Regular readers of this column will know I am a strong advocate of fostering smart partnerships. Almost always they achieve a win-win situation for all involved and frequently make things happen that may not if the individual entities did not fully co-operate to achieve a big picture objective.
JetBlue as a minority partner, plan to join MCR Development and the New York and New Jersey Port Authority to transform the former iconic TWA Flight Center into a 505 room ‘boutique’ hotel. From JetBlue’s perspective, it appears to be a marriage made in heaven, providing rooms for air crew (the airlines own and others), transiting passengers requiring overnight accommodation and the proximity advantage of being adjacent to their Terminal 5 – the only hotel located actually within the JFK airport compound.
While few can doubt the success of JetBlue, MCR Development LLC is no stranger to the hospitality business as the 7th largest hotel owner-operator in the USA with an impressive US$2 billion portfolio of 87 premium-branded hotels totalling over 10,000 rooms, across 23 states, including the beautifully restored historic New York City landmark High Line property. Many of their hotels carry Marriott or Hilton various brands, so this again could play a substantial part in the marketing of this particular airport location.

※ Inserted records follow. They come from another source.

(** An execution without submitted text and without click, on a session
    that holds a history. *)
Lemma script_idle_world env ss msgs :
  ss !! "messages" = Some msgs →
  truthy (chat_input_value env) = false →
  button_clicked env = false →
  script env (new_run ss) = (Normal tt, mkWorld ss (history_page msgs) []).
Proof.
  intros Hm Ht Hb.
  destruct (script_worlds env ss) as (msgs0 & w' & _ & Hfrom & -> & Hcases).
  rewrite Hb.
  destruct Hfrom as [[Hm0 Hinit]|[Hnone _]]; [|congruence].
  rewrite Hinit in Hcases.
  assert (msgs0 = msgs) as -> by congruence.
  destruct Hcases as [[_ ->]|[(text & r & Hin & Htext & _)|(text & e & Hin & Htext & _)]];
    [done|..]; rewrite Hin in Ht; simpl in Ht; congruence.
Qed.

(** X6. Once the client is built, an execution of the script never ends with
    an exception: it asks for a rerun exactly when the button was clicked
    and ends normally otherwise, on any state. *)
Theorem script_reruns_exactly_on_click env w :
  (script env w).1 = if button_clicked env then RerunRequested else Normal tt.
Proof.
  destruct (script_session env w) as (msgs & w' & _ & _ & ->).
  by destruct (button_clicked env).
Qed.

(** X7. An execution without submitted text and without click leaves a
    session that holds a history exactly as it was: it sends nothing and
    draws the banner and the history. *)
Theorem idle_run_changes_nothing env ss msgs :
  ss !! "messages" = Some msgs →
  truthy (chat_input_value env) = false →
  button_clicked env = false →
  script env (new_run ss) = (Normal tt, mkWorld ss (history_page msgs) []).
Proof. apply script_idle_world. Qed.

Lemma idle_run_changes_nothing_witness :
  script (idle_env (failing "down"))
         (new_run {["messages" := [system_message; volcano_question]]}) =
    (Normal tt,
     mkWorld {["messages" := [system_message; volcano_question]]}
             (history_page [system_message; volcano_question]) []).
Proof.
  apply (idle_run_changes_nothing (idle_env (failing "down"))
           {["messages" := [system_message; volcano_question]]}
           [system_message; volcano_question]);
    reflexivity.
Defined.

(** X8. An execution sends one request when a non-empty text was submitted
    and none otherwise, and every request names the one fine-tuned model. *)
Theorem one_request_per_submitted_text env ss :
  length (requests (script env (new_run ss)).2)
    = (if truthy (chat_input_value env) then 1 else 0)
  ∧ Forall (λ q, req_model q = MODEL_ID) (requests (script env (new_run ss)).2).
Proof.
  destruct (script_worlds env ss) as (msgs & w' & _ & _ & -> & Hcases).
  assert (requests (if button_clicked env
                    then (RerunRequested : Outcome unit,
                          mkWorld (<["messages" := [system_message]]> (session_state w'))
                                  (page w') (requests w'))
                    else (Normal tt, w')).2 = requests w') as ->
    by by destruct (button_clicked env).
  destruct Hcases as [[Ht ->]|[(text & r & Hin & Ht & _ & ->)|(text & e & Hin & Ht & _ & ->)]].
  - rewrite Ht. by split.
  - rewrite Hin. simpl. rewrite Ht. split; [done|]. by repeat constructor.
  - rewrite Hin. simpl. rewrite Ht. split; [done|]. by repeat constructor.
Qed.

Lemma script_extends env ss old :
  button_clicked env = false →
  ss !! "messages" = Some old →
  ∃ added, session_state (script env (new_run ss)).2 !! "messages" = Some (old ++ added)
           ∧ length added ≤ 2.
Proof.
  intros Hb Hold.
  destruct (script_turn env ss) as (msgs & added & _ & Hfrom & -> & Hcases).
  rewrite Hb. destruct Hfrom as [Hm|[Hnone _]]; [|congruence].
  assert (msgs = old) as -> by congruence.
  exists added. split; [done|].
  destruct Hcases as [(_ & -> & _)|(text & _ & _ & _ & [(e & _ & ->)|(r & _ & ->)])];
    simpl; lia.
Qed.

(** X9. As long as the button is not clicked the history only grows: after
    any number of executions the earlier history is still there, unchanged
    and in front, with at most two more messages per execution behind it. *)
Theorem history_only_grows runs ss old :
  Forall (λ env, button_clicked env = false) runs →
  ss !! "messages" = Some old →
  ∃ added, session_after runs ss !! "messages" = Some (old ++ added)
           ∧ length added ≤ 2 * length runs.
Proof.
  intros Hruns. revert ss old.
  induction Hruns as [|env later Hb _ IH]; intros ss old Hold; simpl.
  - exists []. rewrite app_nil_r. split; [done|]. simpl. lia.
  - destruct (script_extends env ss old Hb Hold) as (added & Hm & Hlen).
    destruct (IH _ _ Hm) as (added' & Hm' & Hlen').
    exists (added ++ added'). rewrite app_assoc. split; [done|].
    rewrite length_app. lia.
Qed.

Lemma history_only_grows_witness :
  ∃ added,
    session_after
      [asking_env (failing "rate limited") "Tell me about volcanoes";
       asking_env (answering "Volcanoes are...") "Please try again"]
      {["messages" := [system_message]]} !! "messages"
    = Some ([system_message] ++ added)
    ∧ length added
      ≤ 2 * length [asking_env (failing "rate limited") "Tell me about volcanoes";
                    asking_env (answering "Volcanoes are...") "Please try again"].
Proof.
  apply (history_only_grows
           [asking_env (failing "rate limited") "Tell me about volcanoes";
            asking_env (answering "Volcanoes are...") "Please try again"]
           {["messages" := [system_message]]} [system_message]).
  - repeat constructor.
  - reflexivity.
Defined.

(** X10. The script touches no attribute of the session state but
    [messages], over any number of executions. *)
Theorem other_attributes_untouched runs ss k :
  k ≠ "messages" →
  session_after runs ss !! k = ss !! k.
Proof.
  intros Hk. revert ss. induction runs as [|env later IH]; intros ss; simpl; [done|].
  rewrite IH.
  destruct (script_worlds env ss) as (msgs & w' & _ & _ & -> & Hcases).
  assert (initialized ss !! k = ss !! k) as Hinit.
  { unfold initialized. destruct (ss !! "messages"); [done|].
    by rewrite lookup_insert_ne. }
  assert (session_state w' !! k = ss !! k) as Hw'.
  { destruct Hcases as [[_ ->]|[(text & r & _ & _ & _ & ->)|(text & e & _ & _ & _ & ->)]];
      cbn [session_state]; by rewrite ?lookup_insert_ne. }
  destruct (button_clicked env); cbn [snd session_state]; by rewrite ?lookup_insert_ne.
Qed.

Lemma other_attributes_untouched_witness :
  session_after retry_runs {["draft" := [volcano_question]]} !! "draft"
    = ({["draft" := [volcano_question]]} : gmap string (list Message)) !! "draft".
Proof.
  apply (other_attributes_untouched retry_runs {["draft" := [volcano_question]]} "draft").
  discriminate.
Defined.

(** ** Further properties: from one execution to the next *)

(** X11. After a click on [Start New Adventure] the session holds the system
    message alone, and the execution that follows draws the banner and no
    chat message at all. *)
Theorem new_adventure_clears_chat env c ss :
  button_clicked env = true →
  session_state (script env (new_run ss)).2 !! "messages" = Some [system_message]
  ∧ script (idle_env c) (new_run (session_state (script env (new_run ss)).2))
    = (Normal tt, mkWorld (session_state (script env (new_run ss)).2) banner []).
Proof.
  intros Hb.
  destruct (script_worlds env ss) as (msgs & w' & _ & _ & -> & _).
  rewrite Hb. cbn [snd session_state].
  split; [apply lookup_insert_eq|].
  by rewrite (script_idle_world _ _ [system_message]) by (done || apply lookup_insert_eq).
Qed.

Sadly the Finnish born American architect, Eero Saarinen, never witnessed the official opening of the TWA Flight Center in May 1962 having tragically died of a brain tumor at the tender age of 51, the year before. It was though, considered one of his greatest works, even evoking its own unique style called ‘neofuturistic’.
As I understand it, the former Trans World Airlines check-in will become the check-in for the new hotel during a quoted US$265 million transformation which will also include 40,000 square feet of meeting space. A 10,000 square feet observation deck and a museum dedicated to the TWA Jet Age. Scheduled completion is for 2018.
Changing the subject, I sometimes wonder about certain elements of our private sector. You would think at a time of great challenges, services and suppliers would be biting your hands off for business to ensure viability and to maintain employment. Our 2016 re-DISCOVER Lunch voucher will shortly be printed and to ensure total transparency for the sponsors we put the specification and requirement out to solicit quotes. Bearing in mind this one job will attract a five figure invoice amount we approached a number of the leading colour printers on Barbados. Our tried and tested one responded within two days, the second within four, the third we are still waiting and the other two didn’t even acknowledge our email.
And in our experience this is not an isolated occasion. We frequently battle with all kinds of other suppliers to meet promised delivery dates. Telecommunications are still one of our biggest headaches, incredibly slow internet speeds, frequent disruptions and loss of service with perhaps the ultimate time wasting award going to Cable and Wireless, Lime, Flow or whatever name they eventually decide on, for the unilateral migration of email from Caribsurf. I urge every manager in that organisation to become a customer for a day and personally witness the level of frustration.
If only some of those millions spent on re-branding would have instead been invested in improving customer service.